Everyday after that, he started drinking alchohol and taking drugs. He came home everyday after he went to a club. He rushed home, just to beat me.

All those loving and caring words he had said to me, were all lies. One day he came back and took out a knife. I wrestled with him. I rushed to call the police. He stabbed me. The wound was right under my rib cage. I barely stayed alive, but luckily I did. I survived.

__End Of Flashback__

   It's hard for me to forgive and forget those events. I don't even know myself now. After that, I didn't date anyone. Yes, people try to get my attention, but it was useless. I am useless. But I sti;; remebered one important thing about those events. Jonghyun. I can never forget him. Never. He had saved me from my nightmare. Not just the first time, but the time when I got stabbed, also. he came before the police had gotten there.

   I live a hard life, yes, but I believed in hope now. Escpecially since I met Jonghyun. Too bad that he's my enemy. I can't help but to think about it. SME and Sm has been rivals since forever. The thing was, it was over some really weird stuff. 

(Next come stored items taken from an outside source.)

(** As if the exponent had no bounds. *)
Lemma unbounded_rounds :
  let q := e - BIAS F - M in
  (bpow (q + PREC F - 1) <= x < bpow (q + PREC F))%R /\
  rounds rm neg (x * bpow (- q)) (rnd_mant neg rm m) /\
  2 ^ M <= rnd_mant neg rm m <= 2 ^ (M + 1) /\
  ((x = IZR (rnd_mant neg rm m) * bpow q)%R <-> m mod 2 ^ RND = 0).
Proof using HF Hm Ht Ht2 Hn.
  intros q. destruct format_sizes as (HE & HR & HM & HX). pose proof mant_bounds as Hy.
  pose proof (pow2_pos (RND - 1) ltac:(lia)) as Hh. pose proof (pow2_half RND ltac:(lia)) as HK.
  assert (P0 : 2 ^ (F - 2) = 2 ^ M * 2 ^ RND) by (rewrite <- Z.pow_add_r by lia; f_equal; lia).
  assert (P1 : 2 ^ (F - 1) = 2 ^ (M + 1) * 2 ^ RND) by (rewrite <- Z.pow_add_r by lia; f_equal; lia).
  assert (P2 : 2 ^ F = 2 * 2 ^ (F - 1)) by (apply pow2_half; lia).
  assert (Hr : rounds_Z rm neg (2 ^ (RND - 1)) m (rnd_mant neg rm m)).
  { apply rnd_mant_rounds; [lia|]. pose proof (pow2_pos (M + 1) ltac:(lia)). nia. }
  assert (Hx : (x * bpow (- q) = y * bpow (- RND))%R).
  { rewrite Rmult_assoc, <- bpow_plus. do 2 f_equal. unfold q. lia. }
  split_and!.
  - replace (q + PREC F - 1) with (F - 2 + (e - BIAS F - (F - 2))) by (unfold q, PREC; lia).
    rewrite bpow_plus, scale_le. lra.
  - replace (q + PREC F) with (F - 1 + (e - BIAS F - (F - 2))) by (unfold q, PREC; lia).
    rewrite bpow_plus, scale_lt. lra.
  - rewrite Hx. by apply (rounds_near t y m RND Ht Ht2 Hn).
  - apply (rounds_Z_bounds _ _ _ _ _ (2 ^ M) (2 ^ (M + 1)) Hh Hr). lia.
  - apply (rounds_Z_bounds _ _ _ _ _ (2 ^ M) (2 ^ (M + 1)) Hh Hr). lia.
  - rewrite HK, (rounds_Z_exact _ _ _ _ _ Hh Hr).
    destruct (near_unit t y m RND Ht Ht2 Hn (rnd_mant neg rm m)) as (_ & _ & <-).
    rewrite <- Hx. apply unscale.
Qed.

Lemma tiny_unbounded : tiny F rm neg x <->
  (IZR (rnd_mant neg rm m) * bpow (e - BIAS F - M) < bpow (1 - BIAS F))%R.
Proof using HF Hm Ht Ht2 Hn.
  destruct unbounded_rounds as (Hb & Hr & _). split.
  - intros (q & n & Hq & Hrn & Hlt).
    assert (q + PREC F = e - BIAS F - M + PREC F) as Eq by by apply (binade_unique x).
    assert (q = e - BIAS F - M) as -> by lia. by rewrite (rounds_unique _ _ _ _ _ Hr Hrn).
  - intros Hlt. by exists (e - BIAS F - M), (rnd_mant neg rm m).
Qed.

(** The rounding of a mantissa carries out of it exactly when the addend
    does. *)
Lemma rnd_mant_carry : rnd_mant neg rm m < 2 ^ (M + 1) <->
  uw F (m + rnd_addend F (Z_of_bool neg) rm) < 2 ^ (F - 1).
Proof using HF Hm Ht Ht2 Hn.
  destruct format_sizes as (HE & HR & HM & HX).
  pose proof (pow2_pos (RND - 1) ltac:(lia)) as Hh. pose proof (pow2_half RND ltac:(lia)) as HK.
  assert (P1 : 2 ^ (F - 1) = 2 ^ (M + 1) * 2 ^ RND) by (rewrite <- Z.pow_add_r by lia; f_equal; lia).
  assert (P2 : 2 ^ (M + 1) = 2 * 2 ^ M) by (rewrite Z.pow_add_r by lia; lia).
  unfold rnd_mant. rewrite ldiff_1, Z.shiftr_div_pow2 by lia.
  set (v := uw F _). rewrite P1.
  assert (v / 2 ^ RND < 2 ^ (M + 1) <-> v < 2 ^ (M + 1) * 2 ^ RND) as Hv.
  { split; intros; [|apply Z.div_lt_upper_bound; lia].
    pose proof (Z.div_mod v (2 ^ RND) ltac:(lia)). pose proof (Z.mod_pos_bound v (2 ^ RND) ltac:(lia)). nia. }
  rewrite <- Hv. destruct (_ && _); [|done]. rewrite P2.
  pose proof (Z.div_mod (v / 2 ^ RND) 2 ltac:(lia)). pose proof (Z.mod_pos_bound (v / 2 ^ RND) 2 ltac:(lia)). lia.
Qed.

Lemma tiny_code : tiny F rm neg x <->
  (e <=? 0) && ((e <? 0) || (uw F (m + rnd_addend F (Z_of_bool neg) rm) <? 2 ^ (F - 1))) = true.
Proof using HF Hm Ht Ht2 Hn.
  destruct format_sizes as (HE & HR & HM & HX). destruct unbounded_rounds as (_ & _ & Hb & _).
  pose proof (pow2_pos M ltac:(lia)) as PM.
  rewrite tiny_unbounded, andb_true_iff, orb_true_iff, !Z.ltb_lt, Z.leb_le, <- rnd_mant_carry.
  set (n := rnd_mant neg rm m) in *.
  destruct (Z.le_gt_cases e 0); [|split; [intros Hlt|lia]; exfalso].
  - destruct (Z.eq_dec e 0) as [-> |].
    + replace (bpow (1 - BIAS F)) with (IZR (2 ^ (M + 1)) * bpow (0 - BIAS F - M))%R.
      * rewrite scale_lt. split; [intros Hlt%lt_IZR; lia|intros [_ [?|?]]; [lia|by apply IZR_lt]].
      * rewrite <- bpow_IZR, <- bpow_plus by lia. f_equal. lia.
    + split; [lia|]. intros _. apply (Rle_lt_trans _ (bpow (M + 1 + (e - BIAS F - M)))).
      * rewrite bpow_plus, scale_le, bpow_IZR by lia. apply IZR_le. lia.
      * apply bpow_lt. lia.
  - pose proof (mag_ge n M (e - BIAS F - M) ltac:(lia) ltac:(lia)).
    pose proof (bpow_le (1 - BIAS F) (M + (e - BIAS F - M)) ltac:(lia)). lra.
Qed.
Lemma fma_zero_product nr c rm fl : finite F c ->
  correct_sum F rm fl nr (fneg F c) (fval F c)
    (if (f_exp F c =? 0) && (f_mant F c =? 0) then
       (pack_sf F (if f_sign F c =? Z_of_bool nr then Z_of_bool nr else Z_of_bool (bool_decide (rm = RM_RDN))) 0 0, fl)
     else (c, fl)).
Proof using HF.
  intros Fc. pose proof Fc as [Hc _]. destruct (fields_range F HF c Hc) as (-> & _).
  destruct ((f_exp F c =? 0) && (f_mant F c =? 0)) eqn:Ez.
  - set (n := if eqb nr (fneg F c) then nr else bool_decide (rm = RM_RDN)).
    exists n, 0%R. unfold fval. rewrite fmag_zero by lia. split_and!; [|lra|done|].
    + unfold signed. destruct n, (fneg F c); lra.
    + replace (if _ =? _ then _ else _) with (Z_of_bool n) by (unfold n; by destruct nr, (fneg F c)). by apply zero_rounded.
  - pose proof (fmag_nonzero F HF c Hc ltac:(lia)). exists (fneg F c), (fmag F c). split_and!; [done|lra|lra|].
    exists c, 0. rewrite Z.lor_0_r. split; [done|by apply float_rounded].
Qed.

Lemma fma_correct a b c rm fl : finite F a -> finite F b -> finite F c ->
  correct_sum F rm fl (xorb (fneg F a) (fneg F b)) (fneg F c) (fval F a * fval F b + fval F c)
    (fma_sf int128 F a b c rm fl).
Proof using HF.
  intros [Ha Fa] [Hb Fb] Fc. unfold fma_sf. cbv zeta. rewrite sign_xor by done.
  rewrite (proj2 (Z.eqb_neq (f_exp F a) _) Fa), (proj2 (Z.eqb_neq (f_exp F b) _) Fb),
    (proj2 (Z.eqb_neq (f_exp F c) _) (proj2 Fc)). cbn [orb].
  set (nr := xorb (fneg F a) (fneg F b)). assert (fval F a * fval F b = signed nr (fmag F a * fmag F b))%R as ->
    by apply signed_mul.
  destruct ((f_exp F a =? 0) && (f_mant F a =? 0) || (f_exp F b =? 0) && (f_mant F b =? 0)) eqn:Ez.
  - assert (signed nr (fmag F a * fmag F b) + fval F c = fval F c)%R as ->; [|by apply fma_zero_product].
    assert (fmag F a * fmag F b = 0)%R as ->; [|unfold signed; destruct nr; lra].
    apply orb_prop in Ez as [Ez | Ez]; [rewrite (fmag_zero F a) by lia|rewrite (fmag_zero F b) by lia]; lra.
  - apply orb_false_iff in Ez as [Za Zb]. pose proof (normal_ok F HF a Ha ltac:(lia)) as Na.
    pose proof (normal_ok F HF b Hb ltac:(lia)) as Nb. unfold normal in Na, Nb.
    destruct (if f_exp F a =? 0 then _ else _) as [ea ma]. destruct (if f_exp F b =? 0 then _ else _) as [eb mb].
    destruct Na as [Hma ->], Nb as [Hmb ->]. pose proof (fma_product_ok ea ma eb mb Hma Hmb) as HP.
    unfold fma_product in HP. destruct (mul_u _ _ _ _) as [r1 r0]. destruct (r1 <? 2 ^ (F - 3));
      destruct HP as (Hl & He & ->); by apply fma_add_correct.
Qed.
End Fma.
(* ===== verification/SoftfpCmp.v ===== *)
(** Comparisons of floats ([eq_quiet_sf], [le_sf], [lt_sf], [min_sf] and
    [max_sf] of [src/lib/softfp/softfp_template.h]) are those of the values,
    and the cases with a NaN. *)

From stdpp Require Import base numbers list.
From Stdlib Require Import Reals Lra Lia.
From S2P Require Import Prelude Bits Cutils Softfp SoftfpSpec SoftfpRound SoftfpArith.
Local Open Scope Z_scope.

Section Cmp.
Context (F : Z) (HF : valid_F F).
Notation M := (MANT_SIZE F).

(** The bits of the magnitude order the magnitudes; an infinity is above
    every finite float. *)
Lemma mag_bits_lt a b : inw F a -> inw F b -> mag_bits F a < mag_bits F b -> (fmag F a < fmag F b)%R.
Proof using HF.
  intros Ha Hb Hlt. destruct (format_sizes F HF) as (HE & HR & HM & HX).
  destruct (fields_range F HF a Ha) as (_ & Ea & Ma & _). destruct (fields_range F HF b Hb) as (_ & Eb & Mb & _).
  destruct (fsig_range F HF a Ha) as [Sa _]. destruct (fsig_range F HF b Hb) as [_ Sb].
  unfold mag_bits in Hlt. pose proof (bpow_pos (funit F a)).
  assert (Hle : f_exp F a <= f_exp F b) by nia.
  destruct (Z.eq_dec (funit F a) (funit F b)) as [Eu | Nu].
  - unfold fmag. rewrite Eu in *. apply Rmult_lt_compat_r; [done|]. apply IZR_lt. unfold fsig, funit in *.
    destruct (Z.eqb_spec (f_exp F a) 0), (Z.eqb_spec (f_exp F b) 0); nia.
  - assert (Hu : funit F a + 1 <= funit F b) by (unfold funit in *; lia).
    assert (Hb1 : f_exp F b <> 0) by (unfold funit in *; lia). apply Sb in Hb1.
    apply Rlt_le_trans with (bpow (M + 1 + funit F a)).
    + unfold fmag. rewrite bpow_plus. apply Rmult_lt_compat_r; [done|]. rewrite bpow_IZR by lia. apply IZR_lt. lia.
    + apply Rle_trans with (bpow (M + funit F b)); [apply bpow_le; lia|]. unfold fmag. rewrite bpow_plus.
      apply Rmult_le_compat_r; [left; apply bpow_pos|]. rewrite bpow_IZR by lia. by apply IZR_le.
Qed.

Lemma mag_bits_cmp a b : inw F a -> inw F b ->
  ((fmag F a < fmag F b)%R <-> mag_bits F a < mag_bits F b) /\ (fmag F a = fmag F b <-> mag_bits F a = mag_bits F b).
Proof using HF.
  intros Ha Hb. pose proof (mag_bits_lt a b Ha Hb) as H1. pose proof (mag_bits_lt b a Hb Ha) as H2.
  assert (mag_bits F a = mag_bits F b -> fmag F a = fmag F b) as H3.
  { unfold mag_bits. destruct (format_sizes F HF) as (_ & _ & HM & _).
    destruct (fields_range F HF a Ha) as (_ & Ea & Ma & _). destruct (fields_range F HF b Hb) as (_ & Eb & Mb & _).
    intros E. assert (f_exp F a = f_exp F b) as E1 by nia. assert (f_mant F a = f_mant F b) as E2 by nia.
    unfold fmag, fsig, funit. by rewrite E1, E2. }
  destruct (Z.lt_total (mag_bits F a) (mag_bits F b)) as [Hl | [He | Hg]].
  - specialize (H1 Hl). split; split; (lra || lia).
  - specialize (H3 He). split; split; (lra || lia).
  - specialize (H2 Hg). split; split; (lra || lia).
Qed.

(** The bits of a float: its sign and its magnitude. *)
Lemma float_bits a : inw F a -> 0 <= mag_bits F a < 2 ^ (F - 1) /\ a = Z_of_bool (fneg F a) * 2 ^ (F - 1) + mag_bits F a /\
  (mag_bits F a = 0 /\ fmag F a = 0%R \/ 0 < mag_bits F a /\ (0 < fmag F a)%R).
Proof using HF.
  intros Ha. destruct (format_sizes F HF) as (HE & HR & HM & HX).
  destruct (fields_range F HF a Ha) as (Hs & He & Hm & Hsum).
  assert (P : 2 ^ (F - 1) = 2 ^ EXP_SIZE F * 2 ^ M) by (replace (F - 1) with (EXP_SIZE F + M) by lia; apply Z.pow_add_r; lia).
  pose proof (pow2_pos M ltac:(lia)). unfold mag_bits, EXP_MASK in *. rewrite Hs in Hsum. split_and!; [nia|nia|nia|].
  destruct (Z.eq_dec (f_exp F a * 2 ^ M + f_mant F a) 0) as [E | E].
  - left. split; [done|]. apply fmag_zero; nia.
  - right. split; [nia|]. apply fmag_nonzero; [done..|]. intros [E1 E2]. rewrite E1, E2 in E. lia.
Qed.

(** What a number rounds to is unique. *)
Lemma is_float_unique neg x r r' : is_float F neg x r -> is_float F neg x r' -> r = r'.
Proof using HF.
  intros ([Hr _] & Sr & Mr) ([Hr' _] & Sr' & Mr'). destruct (mag_bits_cmp r r' Hr Hr') as [_ Heq].
  destruct (float_bits r Hr) as (_ & -> & _), (float_bits r' Hr') as (_ & -> & _).
  unfold fneg. rewrite Sr, Sr'. rewrite (proj1 Heq) by congruence. done.
Qed.

Lemma quantum_unique x q q' : quantum F x q -> quantum F x q' -> q = q'.
Proof.
  intros [[-> H1] | [H1 [H2 H3]]] [[-> K1] | [K1 [K2 K3]]]; [done|exfalso..|].
  - pose proof (bpow_le (QMIN F + PREC F) (q' + PREC F - 1) ltac:(lia)). lra.
  - pose proof (bpow_le (QMIN F + PREC F) (q + PREC F - 1) ltac:(lia)). lra.
  - pose proof (bpow_lt_inv (q + PREC F - 1) (q' + PREC F) ltac:(lra)).
    pose proof (bpow_lt_inv (q' + PREC F - 1) (q + PREC F) ltac:(lra)). lia.
Qed.

Lemma rounded_unique rm neg x r raised r' raised' :
  rounded F rm neg x r raised -> rounded F rm neg x r' raised' -> r = r' /\ raised = raised'.
Proof using HF.
  intros [q n Hq Hn Hlt Hf He | q n Hq Hn Hge Hr He] [q' n' Hq' Hn' Hlt' Hf' He' | q' n' Hq' Hn' Hge' Hr' He'];
    rewrite <- (quantum_unique x q q' Hq Hq') in *; rewrite <- (rounds_unique _ _ _ _ _ Hn Hn') in *; try lra.
  - split; [by apply (is_float_unique neg (IZR n * bpow q)%R)|]. intuition congruence.
  - split; congruence.
Qed.

Lemma both_zero_mag a b : inw F a -> inw F b -> both_zero F a b = (mag_bits F a =? 0) && (mag_bits F b =? 0).
Proof using HF.
  intros Ha Hb. assert (1 < F) by (destruct HF as [-> | [-> | ->]]; lia).
  assert (Hmod : forall x, inw F x -> mag_bits F x = x mod 2 ^ (F - 1)).
  { intros x Hx. destruct (float_bits x Hx) as (Hm & E & _). rewrite E at 2. rewrite Z.add_comm, Z.mod_add, Z.mod_small by lia. done. }
  rewrite !Hmod by done. unfold both_zero, uw. rewrite Z.shiftl_mul_pow2, (pow2_half F) by lia.
  change (2 ^ 1) with 2. rewrite (Z.mul_comm _ 2), Z.mul_mod_distr_l by (pose proof (pow2_pos (F - 1)); lia).
  assert (E : Z.lor a b mod 2 ^ (F - 1) = Z.lor (a mod 2 ^ (F - 1)) (b mod 2 ^ (F - 1))).
  { bits_at i Hi. rewrite Z.lor_spec, !Z.testbit_mod_pow2, Z.lor_spec by lia. by destruct (i <? F - 1). }
  apply eq_true_iff_eq. rewrite andb_true_iff, !Z.eqb_eq, E. rewrite <- Z.lor_eq_0_iff. lia.
Qed.

(** The order of two floats by their bits. *)
Lemma bits_order a b : inw F a -> inw F b ->
  let lt := if negb (f_sign F a =? f_sign F b) then nz (f_sign F a) && negb (both_zero F a b)
            else if nz (f_sign F a) then b <? a else a <? b in
  let le := if negb (f_sign F a =? f_sign F b) then nz (f_sign F a) || both_zero F a b
            else if nz (f_sign F a) then b <=? a else a <=? b in
  (lt = true <-> (fval F a < fval F b)%R) /\ (le = true <-> (fval F a <= fval F b)%R) /\
  (both_zero F a b || (a =? b) = true <-> fval F a = fval F b).
Proof using HF.
  intros Ha Hb lt le. destruct (float_bits a Ha) as (Ra & Ea & Ca), (float_bits b Hb) as (Rb & Eb & Cb).
  destruct (mag_bits_cmp a b Ha Hb) as [Hlt Heq]. destruct (mag_bits_cmp b a Hb Ha) as [Hgt _].
  subst lt le. rewrite !both_zero_mag by done. unfold nz.
  rewrite (proj1 (fields_range F HF a Ha)), (proj1 (fields_range F HF b Hb)). unfold fval.
  set (P := 2 ^ (F - 1)) in *. set (ma := mag_bits F a) in *. set (mb := mag_bits F b) in *.
  set (x := fmag F a) in *. set (y := fmag F b) in *. set (na := fneg F a) in *. set (nb := fneg F b) in *.
  clearbody P ma mb x y na nb. rewrite Ea, Eb. clear Ea Eb. destruct na, nb; cbn [Z_of_bool Z.eqb Pos.eqb negb signed orb andb];
    split_and!; rewrite ?Bool.orb_true_iff, ?Bool.andb_true_iff, ?Bool.negb_true_iff, ?Bool.andb_false_iff,
      ?Z.eqb_eq, ?Z.eqb_neq, ?Z.ltb_lt, ?Z.leb_le.
  all: destruct (Z.lt_total ma mb) as [Hl | [He | Hg]];
    [pose proof (proj2 Hlt Hl)|pose proof (proj2 Heq He)|pose proof (proj2 Hgt Hg)].
  all: split; intros.
  all: destruct Ca as [[? ?] | [? ?]], Cb as [[? ?] | [? ?]]; try (lra || lia).
Qed.

(** * NaNs *)

Lemma issignan_spec a : issignan_sf F a = signals F a.
Proof using HF.
  destruct (format_sizes F HF) as (_ & _ & HM & HX). unfold issignan_sf, signals, nan, nz. cbv zeta.
  set (t := Z.shiftr a (M - 1)). assert (Ht : Z.shiftr a M = Z.shiftr t 1).
  { unfold t. rewrite Z.shiftr_shiftr by lia. f_equal. lia. }
  assert (Hb : Z.testbit a (M - 1) = Z.odd t).
  { unfold t. rewrite <- Z.bit0_odd, Z.shiftr_spec by lia. f_equal. }
  unfold f_exp, EXP_MASK. rewrite Ht, Hb. clear Ht Hb. clearbody t. rewrite Z.shiftr_div_pow2 by lia.
  rewrite !(Z.sub_1_r (2 ^ _)), <- !Z.ones_equiv, !Z.land_ones by lia. change (2 ^ 1) with 2.
  replace (EXP_SIZE F + 1) with (1 + EXP_SIZE F) by lia. rewrite Z.pow_add_r by lia. change (2 ^ 1) with 2.
  rewrite Z.rem_mul_r, Zmod_odd by (pose proof (pow2_pos (EXP_SIZE F)); lia).
  set (u := (t / 2) mod _). set (k := Z.ones _). clearbody u k.
  destruct (Z.odd t); cbn [negb]; rewrite ?andb_true_r, ?andb_false_r; apply eq_true_iff_eq;
    rewrite !andb_true_iff, !Z.eqb_eq; intuition lia.
Qed.

(** What a minimum or a maximum with a NaN is. *)
Definition nan_choice (ty : MinMaxType) (a b : Z) : Z :=
  let other := if nan F a then if nan F b then F_QNAN F else b else a in
  match ty with
  | FMINMAX_PROP => F_QNAN F
  | FMINMAX_IEEE754_2008 => if signals F a || signals F b then F_QNAN F else other
  | FMINMAX_IEEE754_201X => other
  end.

Lemma min_max_nan a b fl ty :
  min_max_nan_sf F a b fl ty = (nan_choice ty a b, raise FFLAG_INVALID_OP (signals F a || signals F b) fl).
Proof using HF.
  unfold min_max_nan_sf, nan_choice. rewrite !issignan_spec. by destruct ty, (signals F a || signals F b).
Qed.

(** The choice of [min_sf]: [pick] is that the first operand is taken. *)
Lemma pick_order a b : inw F a -> inw F b ->
  let pick := if negb (f_sign F a =? f_sign F b) then nz (f_sign F a) else xorb (a <? b) (nz (f_sign F a)) in
  if pick then (fval F a <= fval F b)%R /\ (fneg F b = true -> fneg F a = true)
  else (fval F b <= fval F a)%R /\ (fneg F a = true -> fneg F b = true).
Proof using HF.
  intros Ha Hb pick. destruct (bits_order a b Ha Hb) as (_ & Hle & _). destruct (bits_order b a Hb Ha) as (_ & Hge & _).
  unfold pick, nz in *. rewrite (proj1 (fields_range F HF a Ha)), (proj1 (fields_range F HF b Hb)) in *. clear pick.
  destruct (fneg F a), (fneg F b); cbn [Z_of_bool Z.eqb Pos.eqb negb orb] in *;
    rewrite ?xorb_true_r, ?xorb_false_r; destruct (Z.ltb_spec a b); cbn [negb];
    (split; [|done]; (apply Hle || apply Hge); (done || apply Z.leb_le; lia)).
Qed.
End Cmp.

(** What the five comparisons of [a] and [b] return when neither is a NaN:
    they compare the values, where an infinity counts as [2 ^ (BIAS + 1)],
    which is beyond every finite float; of two zeros the negative one is the
    minimum. *)
Definition ordered_results (F a b fl : Z) (ty : MinMaxType) : Prop :=
  exists eq le lt mn mx,
    eq_quiet_sf F a b fl = (eq, fl) /\ le_sf F a b fl = (le, fl) /\ lt_sf F a b fl = (lt, fl) /\
    min_sf F a b fl ty = (mn, fl) /\ max_sf F a b fl ty = (mx, fl) /\
    (eq = true <-> fval F a = fval F b) /\ (le = true <-> (fval F a <= fval F b)%R) /\
    (lt = true <-> (fval F a < fval F b)%R) /\
    (mn = a /\ mx = b \/ mn = b /\ mx = a) /\
    (fval F mn <= fval F mx)%R /\ (fneg F mx = true -> fneg F mn = true).

(** C16: on any two floats of the three formats, the quiet equality, the
    signalling "at most" and "less than", the minimum and the maximum are
    those of the real values; with a NaN the comparisons are false and raise
    invalid (the equality only for a signalling NaN), and the minimum and the
    maximum are what the chosen standard says. *)
Theorem compare_exact F a b fl ty : valid_F F -> inw F a -> inw F b ->
  if nan F a || nan F b then
    eq_quiet_sf F a b fl = (false, raise FFLAG_INVALID_OP (signals F a || signals F b) fl) /\
    le_sf F a b fl = (false, Z.lor fl FFLAG_INVALID_OP) /\ lt_sf F a b fl = (false, Z.lor fl FFLAG_INVALID_OP) /\
    min_sf F a b fl ty = (nan_choice F ty a b, raise FFLAG_INVALID_OP (signals F a || signals F b) fl) /\
    max_sf F a b fl ty = (nan_choice F ty a b, raise FFLAG_INVALID_OP (signals F a || signals F b) fl)
  else ordered_results F a b fl ty.
Proof.
  intros HF Ha Hb. unfold ordered_results, eq_quiet_sf, le_sf, lt_sf, min_sf, max_sf.
  rewrite !issignan_spec, min_max_nan by done. change (isnan_sf F) with (nan F).
  destruct (nan F a || nan F b); [done|].
  destruct (bits_order F HF a b Ha Hb) as (Hlt & Hle & Heq). pose proof (pick_order F HF a b Ha Hb) as Hp.
  revert Hlt Hle Hp. cbv zeta.
  destruct (negb (f_sign F a =? f_sign F b)); [destruct (nz (f_sign F a))|destruct (xorb (a <? b) (nz (f_sign F a)))];
    intros Hlt Hle [Hv Hs]; eexists _, _, _, _, _; split_and!; try reflexivity; try done; (left; done) || (right; done).
Qed.

Lemma compare_exact_witness : ordered_results 32 0xbf800000 0x7f800000 0 FMINMAX_IEEE754_201X.
Proof. apply (compare_exact 32 0xbf800000 0x7f800000 0 FMINMAX_IEEE754_201X); [by left|by vm_compute..]. Defined.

   Onew and JiYong aren't really in the terns of 'good' friends. They're actually not even friends. Onew, our council president, has had a crush on JiYong for a very long time. Well that was some years ago. Onew really was a kind and caring person. But JiYong couldn't accept Onew, just because JiYong didn't want to be shunned as a . What a harsh word, don't you think. I don't get why JiYong left, though. SME was a peaceful high school, i think. But still. One day he told me to follow my heart, and once I did, i met Changmin. That's what made Onew get pissed off. JiYomg put me in a trap. Changmin was supposed to kill me and Onew off.

   I really don't know those reasons why JiYong did it in the first place.

Let me tell you. I used live a peaceful life, until JiYong and Changmin twisted it. Jonghyun was once my best friend, but now he's my enemy. Nicole and Taeyeon has always cared for me. They went out of their way to get 'revenge' for me. (Which was really not neccisary)

   I don't fall for anyone anymore. Sometimes I couldn't even eat because of it. I work at a coffee shop called "Hugs with Mugs" It's new. I guess that company's manager and director must be really rich, because my friends kept talking about it. I work hard so I wouldn't burden them. I'm trying to earn money to move out.

   I had this feeling they won't accept, and they would probably get really pissed about it, but I don't want to be a burden. Mostly.

I'm Kim Gwiboon, and this is my life.